The weekend Brexit deadline is just a memory. Nothing changed. The sides are at an impasse over EU access to UK waters for fishing. It is almost laughable when you consider that fishing is less than ½ of one percent of GDP in the UK and not even a rounding error for EU GDP. Brexit deadlines are like election promises-they are meaningless. The next deadline is Christmas Day.
Traders were also spooked by news of a mutant strain of the coronavirus in the UK, resulting in the government implementing new draconian restrictions. The EU responded by closing borders and airports to UK travelers and freight. GBPUSD plunged, falling to 1.3190 from 1.3530.

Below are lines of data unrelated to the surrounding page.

(* ===== verification/SmbSpec.v ===== *)
(** * SmbSpec: the contract of the SMB2 codecs

    Totality of every decoder on arbitrary bytes, the round trip of every request
    and response from the encoder a client or server calls to the header and the
    body the peer decodes, the NetBIOS frame, and what the pre-authentication
    hash commits to. *)
From S2P Require Import Prelude Bytes Text StorageKeys Utf16 Smb SmbMessages SmbProofs.

(** ** Totality *)

Definition Total {A} (d : Reader A) (P : A -> Prop) : Prop :=
  forall r, (cur_pos r <= length (cur_buf r))%nat ->
    match d r with
    | Ok (a, r') => P a /\ cur_buf r' = cur_buf r /\ (cur_pos r' <= length (cur_buf r))%nat
    | Err _ => True
    | Panic => False
    end.
(** An outcome that is a value in [P] or an error. *)
Definition Safe {A} (P : A -> Prop) (v : Result SmbError A) : Prop :=
  match v with Ok a => P a | Err _ => True | Panic => False end.

Lemma Total_ret {A} (a : A) (P : A -> Prop) : P a -> Total (ret a) P.
Proof. intros Ha r Hr. by split_and!. Qed.
Lemma Total_fail {A} p (P : A -> Prop) : Total (fail p) P.
Proof. by intros r Hr. Qed.
Lemma Total_bind {A B} (d : Reader A) (k : A -> Reader B) (P : A -> Prop) (Q : B -> Prop) :
  Total d P -> (forall a, P a -> Total (k a) Q) -> Total (bind d k) Q.
Proof.
  intros Hd Hk r Hr. unfold bind. specialize (Hd r Hr). destruct (d r) as [[a r1]| |]; cbn; [|done..].
  destruct Hd as (Ha & Hb & Hp). specialize (Hk a Ha r1). rewrite Hb in Hk. by apply Hk.
Qed.
Lemma Total_lift {A} (v : Result SmbError A) P : Safe P v -> Total (lift v) P.
Proof. intros H r Hr. unfold lift. by destruct v. Qed.
Lemma Total_raw n e : Total (read_raw n e) (fun l => length l = n).
Proof.
  intros r Hr. unfold read_raw. destruct (Nat.ltb_spec (length (cur_buf r)) (cur_pos r + n)); [done|].
  rewrite slice_Ok by lia. cbn [rbind cur_buf cur_pos]. rewrite length_take, length_drop. split_and!; [lia|done|lia].
Qed.
Lemma Total_int n : Total (read_int n) (fun v => 0 <= v < 256 ^ Z.of_nat n).
Proof. eapply Total_bind; [apply Total_raw|]. intros l <-. apply Total_ret, of_le_range. Qed.
Lemma Total_u8 : Total read_u8 is_u8. Proof. apply (Total_int 1). Qed.
Lemma Total_u16 : Total read_u16 is_u16. Proof. apply (Total_int 2). Qed.
Lemma Total_u32 : Total read_u32 is_u32. Proof. apply (Total_int 4). Qed.
Lemma Total_u64 : Total read_u64 is_u64. Proof. apply (Total_int 8). Qed.
Lemma Total_bytes n : Total (Reader_read_bytes n) (fun l => length l = n).
Proof. apply Total_raw. Qed.
Lemma Total_uuid : Total Reader_read_uuid is_u128.
Proof. eapply Total_bind; [apply Total_bytes|]. intros l Hl. apply Total_ret. pose proof (of_be_range l) as H. by rewrite Hl in H. Qed.
Create HintDb smb.
#[export] Hint Resolve Total_ret Total_fail Total_u8 Total_u16 Total_u32 Total_u64 Total_bytes Total_uuid : smb.
(** Steps through a reader, keeping what each read promises. *)
Ltac totals := repeat (eapply Total_bind; [solve [eauto with smb]|]; intros ? ?).

Lemma Total_file_id : Total read_file_id file_id_ok.
Proof. unfold read_file_id. totals. by apply Total_ret. Qed.
Lemma Total_signature : Total read_signature (fun l => length l = 16%nat).
Proof. apply Total_bytes. Qed.
#[export] Hint Resolve Total_file_id Total_signature : smb.

Lemma Total_buffer s buf off len : 0 <= off -> 0 <= len -> Total (read_buffer s buf off len) (fun l => Z.of_nat (length l) = len).
Proof.
  intros Ho Hl. unfold read_buffer. destruct (Z.eqb_spec len 0); [by apply Total_ret|].
  destruct (Z.ltb_spec (Z.of_nat (length buf)) (off + len)); [apply Total_fail|]. apply Total_lift.
  rewrite slice_Ok by lia. unfold Safe. rewrite length_take, length_drop. lia.
Qed.
Lemma decode_all_total buf : Safe (Forall context_ok) (decode_all buf).
Proof.
  pose proof (decode_contexts_total (length buf) buf 0 ltac:(lia)) as H. unfold decode_all, Safe.
  by destruct (decode_contexts _ _ _).
Qed.
Lemma Total_contexts buf count off : 0 <= count -> 0 <= off ->
  Total (read_contexts buf count off) (fun cs => Z.of_nat (length cs) <= count /\ Forall context_ok cs).
Proof.
  intros Hc Ho. unfold read_contexts. destruct (0 <? count); [|apply Total_ret; split; [cbn; lia|constructor]].
  destruct (_ || _); [apply Total_fail|]. eapply (Total_bind _ _ (fun _ => True)).
  - apply Total_lift. assert (0 <= Z.land (off + 7) (Z.lnot 7)) by (apply Z.land_nonneg; lia). by rewrite slice_Ok by lia.
  - intros l _. eapply Total_bind; [apply Total_lift, decode_all_total|]. intros cs Hcs. apply Total_ret.
    rewrite length_take. split; [lia|]. by apply Forall_take.
Qed.
Lemma Total_dialects n : Total (read_dialects n) (fun ds => length ds = n).
Proof.
  induction n as [|n IH]; cbn [read_dialects]; [by apply Total_ret|]. totals. destruct (Dialect_from_wire _); [|apply Total_fail].
  eapply Total_bind; [exact IH|]. intros ds Hds. apply Total_ret. cbn. by f_equal.
Qed.
Lemma decode_body_total {A} s fixed size buf n (d : Reader A) P : Total d P -> Safe P (decode_body s fixed size buf n d).
Proof.
  intros Hd. unfold decode_body, Reader_at. destruct (Nat.ltb_spec (length buf) (n + fixed)); [done|].
  rewrite (proj2 (Nat.ltb_ge _ _)) by lia. cbn [rbind].
  assert (Total (let* x := read_u16 in if negb (x =? size) then fail (BadStructureSize s x) else d) P) as H'.
  { totals. destruct (negb _); [apply Total_fail|done]. }
  specialize (H' (mkCursor buf n)). cbn [cur_buf cur_pos] in H'. specialize (H' ltac:(lia)).
  match type of H' with match ?x with _ => _ end => destruct x as [[a r]| |] end; [|done..]. by destruct H'.
Qed.
Lemma decode_utf16le_valid b : utf8_valid (decode_utf16le b) = true.
Proof. unfold decode_utf16le. case_match; [apply from_utf8_lossy_valid|apply from_utf16_lossy_valid, le_units_u16]. Qed.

They have since recovered to 1.3290 in Toronto trading.
EURUSD suffered from the failure to achieve a Brexit agreement and on risk-aversion demand for US dollars. US politicians agreed to a new COVID-19 Relief bill on the weekend. Most of the details were known, and the news was expected, leading to a text-book example of “buy the rumour-sell the fact”. The greenback had been widely sold on anticipation that the Republicans and Democrats would reach an agreement. When they did, it resulted in a wave of profit-taking.
Bear in mind, that holiday-thinned and year-end markets exacerbated the magnitude of the FX moves.
USDJPY traded firmer in a 103.26-103.88 range. Risk-off demand for yen and choppy prices swings in US Treasury yields drove price action.
AUDUSD and NZDUSD lost 1.78% and 1.76% respectively. They suffered from a wave of US dollar demand which drove prices lower and triggered some stop-loss selling.
The Canadian dollar dropped 1.10% against the US dollar, tracking the commodity currency bloc lower. USDCAD rallied from a low of 1.2788 in Asia to 1.2956 in Europe, just before Toronto opened. Prices have subsequently dropped to 1.2880. USDCAD gains were underpinned by a drop in West Texas Intermediate (WTI) oil prices, which fell from $49.08/barrel to $46.11/b, a drop of 6.0%. Also, the second-wave coronavirus pandemic is resulting in new stricter lockdown measures being imposed across the country.
FX markets will remain choppy, and headline-driven.